— Your task —
The line that contains "Import Acl Http" marks the end: retype the data below exactly from its first line through that line.

*** Extracted entries Section Begins ***

(* ===== verification/Serve.v ===== *)
(** * From the bytes of a request to Redis

    The parts put together: the event loop reads what a client has sent, in pieces of any
    size, the parser calls back, the callbacks fill the client, and the request is
    executed. [Parse] says what the callbacks amount to, [Request] what becomes of a
    complete request; here the callbacks are run, and the handler around them. *)
From S2P Require Import Prelude Types Base64 Acl WsFrame Http Raw Resp Digest Uri Json JsonReply Msgpack World Pool Cmd Format Hiredis Client Parser Pieces Feed Parse WebSocket WsExec Worker Events Request.

Local Open Scope Z_scope.

Module Serve.
Import Acl Http Uri World Pool Msgpack Cmd Format Hiredis Client Parser Pieces Feed Parse Worker Request.

(** ** A client and the message it has been told of *)

(** The headers, from their names and values (the last one first). *)
Fixpoint headers_of (l : list (bool * bytes)) : list req_header :=
  match l with
  | [] => []
  | (true, n) :: l => headers_of l ++ [mk_req_header n None]
  | (false, v) :: l => default [] (set_last_header (fun h => mk_req_header (rh_key h) (Some v)) (headers_of l))
  end.

Definition last_cb_of (l : list (bool * bytes)) : last_cb_t :=
  match l with
  | [] => LAST_CB_NONE
  | (true, _) :: _ => LAST_CB_KEY
  | (false, _) :: _ => LAST_CB_VAL
  end.

(** The first of them is a name. *)
Definition named (l : list (bool * bytes)) : Prop := forall v, last l <> Some (false, v).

*** Extracted entries Section Ends ***

— Problem solution —
(* ===== verification/Serve.v ===== *)
(** * From the bytes of a request to Redis

    The parts put together: the event loop reads what a client has sent, in pieces of any
    size, the parser calls back, the callbacks fill the client, and the request is
    executed. [Parse] says what the callbacks amount to, [Request] what becomes of a
    complete request; here the callbacks are run, and the handler around them. *)
From S2P Require Import Prelude Types Base64 Acl WsFrame Http Raw Resp Digest Uri Json JsonReply Msgpack World Pool Cmd Format Hiredis Client Parser Pieces Feed Parse WebSocket WsExec Worker Events Request.

Local Open Scope Z_scope.

Module Serve.
Import Acl Http Uri World Pool Msgpack Cmd Format Hiredis Client Parser Pieces Feed Parse Worker Request.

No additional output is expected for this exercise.